Georgia Gov. Sonny Perdue announced that he will host a prayer service to ask for relief from the drought gripping the Southeast outside the state Capitol Nov. 13-unless it rains. "The only solution is rain, and the only place we get that is from a higher power," said Perdue spokesman Bert Brantley. Perdue along with governors of Alabama and Florida met with federal officials in Washington to resolve water-sharing conflicts as the Southeast continues its driest period on record.

In Mexico it's the water that won't go away. Thousands were trapped on their rooftops a week after flooding in Chiapas and Tabasco states killed 19 and caused an estimated $5 billion in damages.

Justice

The U.S. Senate prepared to confirm Michael Mukasey as the next U.S. attorney general after the Judiciary Committee endorsed his candidacy in an 11-8 vote Nov. 6, ending speculation that the Democrat-controlled panel would block the nominee over his refusal to clearly define torture. President George W. Bush nominated the longtime federal judge last month, but confirmation hearings bogged down when Mukasey declined to comment on the legality of waterboarding, a CIA interrogation technique.

Election Day

Parents in Utah won't get to take advantage of the nation's first school-voucher program that would have awarded state grants for children's private-school tuition regardless of family income. In a Nov. 6 referendum, Utah voters rejected the program passed by the state legislature earlier this year. Teachers unions spent millions to persuade voters to reject the Parents Choice in Education Act, saying it would drain public-school resources. The program's supporters said the vouchers represented less money than the state currently spends on children in public schools, but its defeat is a blow to school-voucher efforts in other states.

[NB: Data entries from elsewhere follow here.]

(** * Ed Share tutoring marketplace: booking, pricing and tutor search

    A shallow embedding of the booking routes (create, cancel), the
    pricing stamped on a booking, and the tutor search route, together
    with the properties the design document states about them.

    Conventions of the embedding:
    - a MongoDB collection is a list of documents; [findOne] is [List.find];
    - wall-clock times are the strings the routes receive and store, and
      the store compares them the way MongoDB compares strings, byte by
      byte ([String.compare]);
    - amounts of money are binary64 floats, as JavaScript numbers are;
    - instants are milliseconds since the epoch, in [Z];
    - a handler returns its HTTP reply together with the new collection. *)

From Stdlib Require Import Bool Arith ZArith Lia List String Ascii.
From Stdlib Require Import QArith Qround Floats Reals Lra.
From Stdlib Require Import Sorting.Sorted Sorting.Permutation.
Import ListNotations.

Open Scope bool_scope.
Open Scope string_scope.
Open Scope Z_scope.

(** ** Wall-clock time strings *)

Module TimeOfDay.

(** Character class [[lo-hi]] of a regular expression. *)
Definition inClass (lo hi c : ascii) : bool :=
  Ascii.leb lo c && Ascii.leb c hi.

(** The tail [:[0-5][0-9]$] of the time pattern. *)
Definition matchesMinutes (s : string) : bool :=
  match s with
  | String c (String m1 (String m2 EmptyString)) =>
      Ascii.eqb c ":" && inClass "0" "5" m1 && inClass "0" "9" m2
  | _ => false
  end.

(** [/^([0-1]?[0-9]|2[0-3]):[0-5][0-9]$/], the pattern of the
    [startTime] and [endTime] validators of [POST /api/bookings]. *)
Definition matchesTimeFormat (s : string) : bool :=
  match s with
  | String h1 rest =>
      (* [0-1]?[0-9] with the optional digit absent *)
      (inClass "0" "9" h1 && matchesMinutes rest)
      ||
      match rest with
      | String h2 rest' =>
          (* [0-1][0-9] or 2[0-3] *)
          ((inClass "0" "1" h1 && inClass "0" "9" h2)
           || (Ascii.eqb h1 "2" && inClass "0" "3" h2))
          && matchesMinutes rest'
      | EmptyString => false
      end
  | EmptyString => false
  end.
(** * Setup-Demo: a shallow embedding of the hero service

    Sources: [app/main.py] (the [Hero] table, the routes [get] and
    [create_hero], the [lifespan] hook) and [app/database.py]
    ([create_db_and_tables], [get_session]).

    The framework collaborators the code configures are modelled at the
    level the code relies on them:
    - [SQLModel.metadata.create_all] creates the tables that are missing
      (SQLAlchemy's [checkfirst=True] default);
    - a [Session] keeps the objects it tracks in an identity map; [add]
      stages an object, [commit] inserts the staged objects in one
      transaction (the primary key of a row whose [id] is [None] comes from
      the table's SERIAL sequence and is written back into the object), and
      [refresh] reloads the object from its row;
    - FastAPI validates the declared parameters before calling a handler
      ([name: str] is a required query parameter) and drives the [yield]
      dependency [get_session] around the handler;
    - the [lifespan] context manager runs up to its [yield] before the
      server accepts requests;
    - PostgreSQL through psycopg2: a string parameter holding NUL is
      refused, the SERIAL key of the [INTEGER] column has an int4 sequence,
      and values taken by [nextval] are not given back on rollback. *)

From Stdlib Require Import String Ascii List ZArith Lia Bool.
Set Warnings "-register-all".
Import ListNotations.
Open Scope Z_scope.
Open Scope string_scope.

(** ** The [Hero] table (main.py, lines 17-21) *)

Record Hero := mkHero {
  id : option Z;            (* int | None, primary key, default None *)
  name : string;            (* str, index=True *)
  age : option Z;           (* int | None, default None, index=True *)
  secret_name : string      (* str *)
}.

(** [Hero(name=name, secret_name=...)]: the fields not passed keep their
    defaults, [None]. *)
Definition Hero_new (name0 secret0 : string) : Hero :=
  mkHero None name0 None secret0.

Definition set_id (h : Hero) (i : Z) : Hero :=
  mkHero (Some i) (name h) (age h) (secret_name h).

(** The stored [hero] table: its rows and the next value of the SERIAL
    sequence behind the primary key. *)
Record HeroTable := mkTable {
  rows : list Hero;
  seq : Z
}.

Definition empty_table : HeroTable := mkTable [] 1.

(** The database: the [hero] table exists or not. *)
Record Db := mkDb {
  hero_table : option HeroTable
}.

Meanwhile, a handful of other local elections drew national attention as well, with three states holding high-profile gubernatorial contests that had candidates touting faith and dodging scandal.

Immigration

Stiff new enforcement against illegal immigration in Oklahoma has sparked protest from immigrant-rights groups and several Catholic priests, who call the measures inhumane. Under authority of a new law, police can detain illegal immigrants for deportation and charge citizens with a felony for transporting or harboring them. The law also requires prospective employees to verify their legal status and blocks illegal immigrants from receiving state benefits.

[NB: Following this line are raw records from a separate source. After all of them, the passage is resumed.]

(** Reading the numeral of [n] in front of a point. *)
Lemma digitpart_decimal (n : Z) (rest : string) :
  0 <= n ->
  exists cnt, Py.digitpart 0 0 (decimal n ++ String "." rest)
              = Some (n, cnt, String "." rest).
Proof.
  intros H. unfold decimal.
  pose proof (to_uint_not_nil (Z.to_N n)) as Hnil.
  pose proof (uint_value_to_uint n H) as Hval.
  assert (E : NilZero.string_of_uint (N.to_uint (Z.to_N n))
              = NilEmpty.string_of_uint (N.to_uint (Z.to_N n))).
  { destruct (N.to_uint (Z.to_N n)); trivial. congruence. }
  rewrite E.
  assert (Hd : forall u acc cnt, u <> Decimal.Nil ->
            Py.digitpart acc cnt (NilEmpty.string_of_uint u ++ String "." rest)
            = Some (Py.digits_tail acc cnt (NilEmpty.string_of_uint u ++ String "." rest))).
  { intros u acc cnt Hu. destruct u; [congruence | reflexivity ..]. }
  rewrite (Hd _ 0 0 Hnil), digits_tail_uint, Hval. eexists. reflexivity.
Qed.

Lemma number_fixed_4 (n : Z) :
  0 <= n -> Py.number (fixed_4 n) = Some (n, 4, EmptyString).
Proof.
  intros H. unfold Py.number, fixed_4.
  destruct (digitpart_decimal (n / 10000)
              (String (digit_char (n mod 10000 / 1000))
                 (String (digit_char (n mod 10000 / 100 mod 10))
                    (String (digit_char (n mod 10000 / 10 mod 10))
                       (String (digit_char (n mod 10000 mod 10)) EmptyString)))))
    as [cnt E]; [apply Z.div_pos; lia | ].
  rewrite E. cbv iota beta. unfold Py.digitpart.
  rewrite digit_of_digit_char by (Z.div_mod_to_equations; lia).
  rewrite digits_tail_digit with (d := n mod 10000 / 100 mod 10)
    by (apply digit_of_digit_char; Z.div_mod_to_equations; lia).
  rewrite digits_tail_digit with (d := n mod 10000 / 10 mod 10)
    by (apply digit_of_digit_char; Z.div_mod_to_equations; lia).
  rewrite digits_tail_digit with (d := n mod 10000 mod 10)
    by (apply digit_of_digit_char; Z.div_mod_to_equations; lia).
  cbn [Py.digits_tail]. f_equal. f_equal. f_equal.
  Z.div_mod_to_equations. lia.
Qed.

Lemma digit_first (c : ascii) (s : string) (d : Z) :
  Py.digit_of c = Some d ->
  Py.signed (String c s) = (false, String c s)
  /\ String.eqb (Py.lowercase (String c s)) "inf" = false
  /\ String.eqb (Py.lowercase (String c s)) "infinity" = false
  /\ String.eqb (Py.lowercase (String c s)) "nan" = false.
Proof.
  destruct c as [[ | ] [ | ] [ | ] [ | ] [ | ] [ | ] [ | ] [ | ]];
    try (intros H; vm_compute in H; discriminate); intros _; repeat split.
Qed.

Lemma fixed_4_first (n : Z) :
  exists c s d, fixed_4 n = String c s /\ Py.digit_of c = Some d.
Proof.
  unfold fixed_4, decimal.
  pose proof (to_uint_not_nil (Z.to_N (n / 10000))) as Hnil.
  destruct (N.to_uint (Z.to_N (n / 10000))); [congruence | ..];
    cbn [NilZero.string_of_uint NilEmpty.string_of_uint String.append];
    do 3 eexists; (split; [reflexivity | reflexivity]).
Qed.

Lemma float_fixed_4 (s : bool) (n : Z) :
  0 <= n ->
  Py.float (sign_text s ++ fixed_4 n) = Some (Py.of_decimal 53 1024 s n (0 - 4)).
Proof.
  intros H. destruct (fixed_4_first n) as (c & t & d & E & Hd).
  destruct (digit_first c t d Hd) as (Hs & H1 & H2 & H3).
  unfold Py.float.
  assert (Es : Py.signed (sign_text s ++ fixed_4 n) = (s, fixed_4 n)).
  { destruct s; [reflexivity | ]. cbn [sign_text String.append]. now rewrite E. }
  rewrite Es, E, H1, H2, H3, <- E. cbn [orb].
  now rewrite (number_fixed_4 n H).
Qed.

Lemma scaled_4f_spec (m : positive) (e : Z) :
  let n := if 0 <=? e then Zpos m * 2 ^ e else Zpos m in
  let d := if 0 <=? e then 1 else 2 ^ (- e) in
  0 < d /\ 0 <= scaled_4f m e /\ 2 * Z.abs (n * 10000 - scaled_4f m e * d) <= d.
Proof.
  intros n d. unfold scaled_4f. fold n. fold d.
  assert (Hd : 0 < d).
  { unfold d. destruct (Z.leb_spec 0 e); [lia | apply Z.pow_pos_nonneg; lia]. }
  assert (Hn : 0 <= n).
  { unfold n. destruct (Z.leb_spec 0 e); [ | lia].
    apply Z.mul_nonneg_nonneg; [lia | apply Z.pow_nonneg; lia]. }
  pose proof (Z.div_mod (n * 10000) d ltac:(lia)) as Hdm.
  pose proof (Z.mod_pos_bound (n * 10000) d Hd) as Hr.
  assert (Hq : 0 <= n * 10000 / d) by (apply Z.div_pos; lia).
  set (q := n * 10000 / d) in *. set (r := (n * 10000) mod d) in *.
  split; trivial.
  destruct (Z.ltb_spec d (2 * r)); cbn [orb andb].
  - split; [lia | ]. nia.
  - destruct (Z.eqb_spec d (2 * r)); cbn [orb andb]; [destruct (Z.odd q) | ];
      split; try lia; nia.
Qed.

Lemma value_ratio (m : positive) (e : Z) :
  let n := if 0 <=? e then Zpos m * 2 ^ e else Zpos m in
  let d := if 0 <=? e then 1 else 2 ^ (- e) in
  (F32Facts.value (S754_finite false m e) * inject_Z d == inject_Z n)%Q.
Proof.
  intros n d. unfold n, d, F32Facts.value. destruct (Z.leb_spec 0 e).
  - unfold Qeq. simpl. lia.
  - assert (Hd : 0 < 2 ^ (- e)) by (apply Z.pow_pos_nonneg; lia).
    unfold Qeq, Qmult, inject_Z. cbn [Qnum Qden]. rewrite Pos.mul_1_r.
    rewrite Z2Pos.id by exact Hd. lia.
Qed.

Lemma scaled_4f_nearest (m : positive) (e : Z) :
  (Qabs (F32Facts.value (S754_finite false m e) * inject_Z 10000
         - inject_Z (scaled_4f m e)) <= 1 # 2)%Q.
Proof.
  destruct (scaled_4f_spec m e) as (Hd & _ & Hnear).
  pose proof (value_ratio m e) as Hv. cbv zeta in Hv, Hnear.
  set (n := if 0 <=? e then Zpos m * 2 ^ e else Zpos m) in *.
  set (d := if 0 <=? e then 1 else 2 ^ (- e)) in *.
  set (N := scaled_4f m e) in *.
  set (V := F32Facts.value (S754_finite false m e)) in *.
  assert (Hd' : (0 < inject_Z d)%Q).
  { change 0%Q with (inject_Z 0). rewrite <- Zlt_Qlt. exact Hd. }
  assert (Hlo : (- inject_Z d <= 2 * (inject_Z n * inject_Z 10000 - inject_Z N * inject_Z d))%Q).
  { rewrite <- !inject_Z_mult, <- inject_Z_opp.
    change 2%Q with (inject_Z 2).
    unfold Qminus. rewrite <- inject_Z_opp, <- inject_Z_plus, <- inject_Z_mult.
    rewrite <- Zle_Qle. lia. }
  assert (Hhi : (2 * (inject_Z n * inject_Z 10000 - inject_Z N * inject_Z d) <= inject_Z d)%Q).
  { rewrite <- !inject_Z_mult.
    change 2%Q with (inject_Z 2).
    unfold Qminus. rewrite <- inject_Z_opp, <- inject_Z_plus, <- inject_Z_mult.
    rewrite <- Zle_Qle. lia. }
  apply Qabs_Qle_condition.
  set (D := inject_Z d) in *. set (K := inject_Z 10000) in *.
  assert (E : ((V * K - inject_Z N) * D == inject_Z n * K - inject_Z N * D)%Q).
  { rewrite <- Hv. ring. }
  rewrite <- E in Hlo, Hhi.
  split; nra.
Qed.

The Rev. Michael Chapman of Oklahoma City and the Rev. Don Wolf of Duncan say such provisions violate the state's longstanding heritage of illegal immigration. "Sooners" broke the law in 1889 when they entered the state and claimed free land under cover of night before the official start of the Land Run. Oklahoma has long celebrated that history as a point of state pride.

GOP state congressman Randy Terrill, who introduced the enforcement bill, says the country and state have changed since 1889, and he plans to push for even tougher enforcement next legislative session. The law has already pressed thousands of illegal immigrants to leave Oklahoma voluntarily, making it a potential model for other states.

China's big trade

China's big trade

It was a long-awaited day for Chinese investors. PetroChina, the state-owned energy conglomerate, went public with an initial offering of 4 billion shares on the Shanghai exchange. By the end of its first day trading Nov. 5, the stock tripled in value-a record for a mainland stock exchange and for the oil industry. At more than $1 trillion, that's more than Exxon Mobil and General Electric combined. PetroChina is now the largest publicly traded company in the world (and with only one-fourth Exxon's revenue)-a triumph for China's stock exchange, which vaulted ahead of Britain to become the third-largest exchange in the world.

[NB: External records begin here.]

Fixpoint for_items (E : env) (jsonresp : json) (items : list json)
    (outlist : list itemdict) : M (list itemdict) :=
  match items with
  | [] => ret outlist
  | item :: items' =>
      outlist' <- loop_body E jsonresp item outlist ;;
      for_items E jsonresp items' outlist'
  end.

Definition query_url (E : env) (github_username : string) : string :=
  let base_url := "https://api.github.com/search/issues?q=" in
  let action_type := "pr" in
  let is_query := "public" in
  let not_query := "draft" in
  let date_range :=
    str_of_int (CURRENT_YEAR E) ++ "-10-01T00:00:00%2B14:00.."
    ++ str_of_int (CURRENT_YEAR E) ++ "-11-01T00:00:00-11:00" in
  let per_page := "300" in
  base_url
  ++ "-label:" ++ "invalid"
  ++ "+-label:" ++ "spam"
  ++ "+type:" ++ action_type
  ++ "+is:" ++ is_query
  ++ "+author:" ++ github_username
  ++ "+-is:" ++ not_query
  ++ "+created:" ++ date_range
  ++ "&per_page=" ++ per_page.

Definition get_october_prs (E : env) (github_username : string) : M prs :=
  logging INFO ("Generating Hacktoberfest PR query for GitHub user: '"
                ++ github_username ++ "'") ;;;
  logging DEBUG ("GitHub query URL generated: " ++ query_url E github_username) ;;;
  jsonresp <- session_get E (query_url E github_username) (REQUEST_HEADERS E) ;;
  has_message <- lift (py_in_keys "message" jsonresp) ;;
  if has_message then
    (* One of the parameters is invalid, short circuit for now *)
    errors <- lift (py_getitem jsonresp (JStr "errors")) ;;
    error0 <- lift (py_getitem errors (JNum 0)) ;;
    api_message <- lift (py_getitem error0 (JStr "message")) ;;
    (* Ignore logging non-existent users or users we do not have permission to see *)
    if py_eq_str api_message GITHUB_NONEXISTENT_USER_MESSAGE then
      logging DEBUG ("No GitHub user found named '" ++ github_username ++ "'") ;;;
      ret PrsFalse
    else
      logging ERROR ("GitHub API request for '" ++ github_username
                     ++ "' failed with message: " ++ py_str api_message) ;;;
      ret PrsFalse
  else
    total_count <- lift (py_getitem jsonresp (JStr "total_count")) ;;
    if py_eq_zero total_count then
      (* Short circuit if there aren't any PRs *)
      logging INFO ("No Hacktoberfest PRs found for GitHub user: '"
                    ++ github_username ++ "'") ;;;
      ret PrsNone
    else
      items_v <- lift (py_getitem jsonresp (JStr "items")) ;;
      items <- lift (py_iter items_v) ;;
      outlist <- for_items E jsonresp items [] ;;
      ret (PrsList outlist).

(** ** [collections.Counter]

    A [Counter] is a dict from elements to counts; the dict keeps its keys
    in the order of their first insertion.  [most_common(n)] is
    [heapq.nlargest(n, items, key=count)], which the library specifies as
    [sorted(items, key=count, reverse=True)[:n]]; [sorted] is stable, with
    [reverse=True] too: items of equal count keep their order. *)

Definition counter : Type := list (string * Z).

(** [c[elem] = c.get(elem, 0) + 1] *)
Fixpoint counter_incr (elem : string) (c : counter) : counter :=
  match c with
  | [] => [(elem, 1)]
  | (k, n) :: c' =>
      if String.eqb elem k then (k, n + 1) :: c'
      else (k, n) :: counter_incr elem c'
  end.

Definition Counter (iterable : list string) : counter :=
  fold_left (fun c elem => counter_incr elem c) iterable [].

(** Insertion of an item that stood before all those of [l]: it goes in
    front of the first item whose count is not larger. *)
Fixpoint insert_desc (x : string * Z) (l : counter) : counter :=
  match l with
  | [] => [x]
  | y :: l' => if snd y <=? snd x then x :: l else y :: insert_desc x l'
  end.

(** [sorted(c.items(), key=itemgetter(1), reverse=True)] *)
Definition sorted_desc (c : counter) : counter :=
  fold_right insert_desc [] c.

Definition most_common (n : nat) (c : counter) : counter :=
  firstn n (sorted_desc c).

(** ** [_summarize_prs], [build_embed], [get_stats] *)

Record pr_stats : Type := {
  n_prs : Z;
  top5 : list (string * Z)
}.

Definition _summarize_prs (prs : list itemdict) : pr_stats :=
  let contributed_repos := map repo_shortname prs in
  {| n_prs := Z.of_nat (List.length prs);
     top5 := most_common 5 (Counter contributed_repos) |}.

(** Return "contribution" or "contributions" based on the value of n. *)
Definition _contributionator (n : Z) : string :=
  if n =? 1 then "contribution" else "contributions".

But along with its growing energy platform come questions about China's oil import practices. In Sudan, China's largest African trade partner, China underwrote oilfield development that resulted in land confiscation from the south and inflamed civil war. Now the Sudanese government, despite the stipulations of a two-year-old peace deal, is with Chinese encouragement refusing to share oil revenue with the south, leading to last month's breakdown of a partnership government. To become a world-class energy trader, China will also have to clean up its energy ethics.